**Exercise requirements:**
From the records below, transcribe exactly the lines that begin at the line with "left with ([None] while it runs). *)" and end at the line with "(default SessionOk status, fc_out", both included.

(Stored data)
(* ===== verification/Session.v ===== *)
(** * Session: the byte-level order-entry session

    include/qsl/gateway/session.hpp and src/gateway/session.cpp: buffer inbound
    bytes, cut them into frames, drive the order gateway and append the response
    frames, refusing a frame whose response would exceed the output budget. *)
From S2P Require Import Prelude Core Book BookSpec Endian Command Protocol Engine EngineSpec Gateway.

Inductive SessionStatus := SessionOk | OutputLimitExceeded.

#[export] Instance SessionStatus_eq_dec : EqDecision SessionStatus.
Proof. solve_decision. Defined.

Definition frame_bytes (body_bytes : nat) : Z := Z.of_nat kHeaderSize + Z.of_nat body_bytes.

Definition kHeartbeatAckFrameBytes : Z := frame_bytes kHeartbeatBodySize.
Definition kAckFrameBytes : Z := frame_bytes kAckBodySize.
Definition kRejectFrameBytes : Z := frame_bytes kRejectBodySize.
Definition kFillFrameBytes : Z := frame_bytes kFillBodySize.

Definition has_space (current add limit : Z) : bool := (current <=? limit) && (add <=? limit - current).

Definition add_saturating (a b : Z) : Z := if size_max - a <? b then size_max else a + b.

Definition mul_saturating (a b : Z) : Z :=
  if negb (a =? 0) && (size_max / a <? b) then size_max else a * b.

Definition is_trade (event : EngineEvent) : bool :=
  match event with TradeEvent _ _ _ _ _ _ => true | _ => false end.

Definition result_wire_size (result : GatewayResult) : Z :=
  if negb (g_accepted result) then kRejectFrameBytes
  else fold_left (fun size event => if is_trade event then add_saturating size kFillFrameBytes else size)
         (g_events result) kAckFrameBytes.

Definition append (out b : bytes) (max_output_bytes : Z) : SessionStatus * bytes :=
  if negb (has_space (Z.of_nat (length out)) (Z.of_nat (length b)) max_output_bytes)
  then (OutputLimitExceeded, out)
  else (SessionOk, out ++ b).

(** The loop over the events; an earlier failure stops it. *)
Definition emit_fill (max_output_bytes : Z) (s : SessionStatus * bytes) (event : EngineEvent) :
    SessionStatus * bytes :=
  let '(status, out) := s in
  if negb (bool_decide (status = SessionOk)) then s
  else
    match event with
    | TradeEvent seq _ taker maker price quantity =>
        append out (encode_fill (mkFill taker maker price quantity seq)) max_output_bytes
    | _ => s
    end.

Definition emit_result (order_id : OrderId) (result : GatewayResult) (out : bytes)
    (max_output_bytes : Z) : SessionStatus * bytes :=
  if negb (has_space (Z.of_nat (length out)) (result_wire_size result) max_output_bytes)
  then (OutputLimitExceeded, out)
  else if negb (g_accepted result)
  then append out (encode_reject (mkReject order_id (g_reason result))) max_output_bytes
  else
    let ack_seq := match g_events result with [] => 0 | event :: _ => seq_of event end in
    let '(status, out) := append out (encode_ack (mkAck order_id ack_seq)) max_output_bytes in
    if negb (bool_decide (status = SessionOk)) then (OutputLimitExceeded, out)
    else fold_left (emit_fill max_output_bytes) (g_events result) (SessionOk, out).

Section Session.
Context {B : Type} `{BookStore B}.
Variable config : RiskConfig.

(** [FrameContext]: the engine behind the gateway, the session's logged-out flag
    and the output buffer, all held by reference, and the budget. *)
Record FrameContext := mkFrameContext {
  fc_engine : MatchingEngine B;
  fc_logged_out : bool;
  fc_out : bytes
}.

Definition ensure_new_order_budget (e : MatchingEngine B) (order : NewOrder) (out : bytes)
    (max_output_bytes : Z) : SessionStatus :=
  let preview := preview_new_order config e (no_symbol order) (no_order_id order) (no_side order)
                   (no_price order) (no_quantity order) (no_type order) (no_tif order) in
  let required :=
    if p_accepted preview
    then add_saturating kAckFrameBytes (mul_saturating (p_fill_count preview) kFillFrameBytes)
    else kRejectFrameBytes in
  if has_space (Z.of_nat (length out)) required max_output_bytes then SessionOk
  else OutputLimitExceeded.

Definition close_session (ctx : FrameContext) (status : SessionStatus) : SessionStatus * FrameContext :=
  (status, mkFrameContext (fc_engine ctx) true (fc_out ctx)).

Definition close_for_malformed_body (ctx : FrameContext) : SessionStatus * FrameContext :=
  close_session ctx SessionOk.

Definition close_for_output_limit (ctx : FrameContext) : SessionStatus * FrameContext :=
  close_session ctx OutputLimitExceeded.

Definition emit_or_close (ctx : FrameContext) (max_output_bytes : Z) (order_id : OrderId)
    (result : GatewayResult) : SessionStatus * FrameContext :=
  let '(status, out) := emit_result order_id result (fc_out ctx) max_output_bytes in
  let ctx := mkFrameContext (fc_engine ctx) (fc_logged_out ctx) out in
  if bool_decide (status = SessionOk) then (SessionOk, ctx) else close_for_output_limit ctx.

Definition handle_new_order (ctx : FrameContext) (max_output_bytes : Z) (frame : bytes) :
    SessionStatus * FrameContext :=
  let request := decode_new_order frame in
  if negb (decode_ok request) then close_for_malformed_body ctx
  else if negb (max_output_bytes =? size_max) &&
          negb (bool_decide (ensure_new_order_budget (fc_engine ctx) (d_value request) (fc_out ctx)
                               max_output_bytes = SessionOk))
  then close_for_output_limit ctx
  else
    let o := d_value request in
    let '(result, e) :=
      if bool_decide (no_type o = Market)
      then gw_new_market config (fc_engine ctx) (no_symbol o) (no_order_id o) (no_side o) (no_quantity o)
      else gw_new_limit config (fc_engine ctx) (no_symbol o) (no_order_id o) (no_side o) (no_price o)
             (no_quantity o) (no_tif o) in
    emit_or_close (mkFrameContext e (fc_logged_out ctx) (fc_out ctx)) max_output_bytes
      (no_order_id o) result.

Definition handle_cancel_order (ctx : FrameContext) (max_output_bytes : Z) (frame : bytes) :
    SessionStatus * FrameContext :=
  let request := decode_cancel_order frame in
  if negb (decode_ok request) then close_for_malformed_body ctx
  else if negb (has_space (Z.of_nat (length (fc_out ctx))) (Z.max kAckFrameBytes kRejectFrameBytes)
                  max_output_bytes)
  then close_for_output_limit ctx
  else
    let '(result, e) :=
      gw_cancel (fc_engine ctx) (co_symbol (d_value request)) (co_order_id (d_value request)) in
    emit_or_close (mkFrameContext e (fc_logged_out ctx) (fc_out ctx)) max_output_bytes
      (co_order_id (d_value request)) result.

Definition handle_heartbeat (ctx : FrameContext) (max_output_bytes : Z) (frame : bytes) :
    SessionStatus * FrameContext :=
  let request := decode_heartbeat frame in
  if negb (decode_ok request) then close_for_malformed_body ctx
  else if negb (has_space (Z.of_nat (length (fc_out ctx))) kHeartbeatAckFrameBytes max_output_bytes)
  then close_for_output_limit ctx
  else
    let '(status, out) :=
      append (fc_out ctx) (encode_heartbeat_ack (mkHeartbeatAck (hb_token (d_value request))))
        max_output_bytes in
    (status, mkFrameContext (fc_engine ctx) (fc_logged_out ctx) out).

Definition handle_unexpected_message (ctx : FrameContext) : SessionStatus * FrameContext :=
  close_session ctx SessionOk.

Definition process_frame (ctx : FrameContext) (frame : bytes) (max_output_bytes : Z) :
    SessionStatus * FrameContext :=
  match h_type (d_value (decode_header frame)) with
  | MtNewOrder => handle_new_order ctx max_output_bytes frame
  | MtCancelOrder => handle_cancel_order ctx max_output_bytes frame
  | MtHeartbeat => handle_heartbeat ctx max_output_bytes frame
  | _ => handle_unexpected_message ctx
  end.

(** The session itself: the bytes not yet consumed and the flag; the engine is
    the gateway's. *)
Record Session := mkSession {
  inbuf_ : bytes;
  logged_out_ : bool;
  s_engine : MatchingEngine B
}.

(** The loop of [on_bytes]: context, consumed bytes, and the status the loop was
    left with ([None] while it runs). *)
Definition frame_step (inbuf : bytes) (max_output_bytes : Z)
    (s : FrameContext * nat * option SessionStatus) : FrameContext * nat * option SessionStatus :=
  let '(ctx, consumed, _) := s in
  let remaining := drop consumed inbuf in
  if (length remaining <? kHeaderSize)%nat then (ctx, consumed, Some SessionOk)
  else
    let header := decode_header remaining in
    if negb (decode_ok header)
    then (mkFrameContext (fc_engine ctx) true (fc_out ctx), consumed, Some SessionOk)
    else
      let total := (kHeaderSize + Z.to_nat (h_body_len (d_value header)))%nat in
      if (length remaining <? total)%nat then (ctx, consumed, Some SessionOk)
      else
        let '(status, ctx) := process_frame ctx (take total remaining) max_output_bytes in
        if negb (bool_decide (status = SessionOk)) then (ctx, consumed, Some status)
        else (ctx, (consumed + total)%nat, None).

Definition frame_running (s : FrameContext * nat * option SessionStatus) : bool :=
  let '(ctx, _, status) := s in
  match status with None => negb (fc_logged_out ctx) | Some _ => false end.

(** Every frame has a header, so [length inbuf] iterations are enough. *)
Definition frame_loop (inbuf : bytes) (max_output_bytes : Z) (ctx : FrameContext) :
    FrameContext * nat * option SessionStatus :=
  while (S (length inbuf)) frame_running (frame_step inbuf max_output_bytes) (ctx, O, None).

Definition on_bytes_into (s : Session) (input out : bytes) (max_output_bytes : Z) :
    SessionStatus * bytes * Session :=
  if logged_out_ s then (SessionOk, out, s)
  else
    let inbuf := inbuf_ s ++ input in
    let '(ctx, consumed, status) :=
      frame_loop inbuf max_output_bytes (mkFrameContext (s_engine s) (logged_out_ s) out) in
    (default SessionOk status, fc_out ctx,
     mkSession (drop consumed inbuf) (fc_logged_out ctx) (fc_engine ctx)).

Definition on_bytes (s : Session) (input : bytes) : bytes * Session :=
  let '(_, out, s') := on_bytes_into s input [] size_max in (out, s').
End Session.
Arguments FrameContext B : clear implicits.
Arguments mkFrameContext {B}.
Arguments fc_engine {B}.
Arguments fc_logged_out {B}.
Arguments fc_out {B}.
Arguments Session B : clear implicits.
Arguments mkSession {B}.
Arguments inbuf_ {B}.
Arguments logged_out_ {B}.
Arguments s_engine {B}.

**Answer for this exercise:**
    left with ([None] while it runs). *)
Definition frame_step (inbuf : bytes) (max_output_bytes : Z)
    (s : FrameContext * nat * option SessionStatus) : FrameContext * nat * option SessionStatus :=
  let '(ctx, consumed, _) := s in
  let remaining := drop consumed inbuf in
  if (length remaining <? kHeaderSize)%nat then (ctx, consumed, Some SessionOk)
  else
    let header := decode_header remaining in
    if negb (decode_ok header)
    then (mkFrameContext (fc_engine ctx) true (fc_out ctx), consumed, Some SessionOk)
    else
      let total := (kHeaderSize + Z.to_nat (h_body_len (d_value header)))%nat in
      if (length remaining <? total)%nat then (ctx, consumed, Some SessionOk)
      else
        let '(status, ctx) := process_frame ctx (take total remaining) max_output_bytes in
        if negb (bool_decide (status = SessionOk)) then (ctx, consumed, Some status)
        else (ctx, (consumed + total)%nat, None).

Definition frame_running (s : FrameContext * nat * option SessionStatus) : bool :=
  let '(ctx, _, status) := s in
  match status with None => negb (fc_logged_out ctx) | Some _ => false end.

(** Every frame has a header, so [length inbuf] iterations are enough. *)
Definition frame_loop (inbuf : bytes) (max_output_bytes : Z) (ctx : FrameContext) :
    FrameContext * nat * option SessionStatus :=
  while (S (length inbuf)) frame_running (frame_step inbuf max_output_bytes) (ctx, O, None).

Definition on_bytes_into (s : Session) (input out : bytes) (max_output_bytes : Z) :
    SessionStatus * bytes * Session :=
  if logged_out_ s then (SessionOk, out, s)
  else
    let inbuf := inbuf_ s ++ input in
    let '(ctx, consumed, status) :=
      frame_loop inbuf max_output_bytes (mkFrameContext (s_engine s) (logged_out_ s) out) in
    (default SessionOk status, fc_out ctx,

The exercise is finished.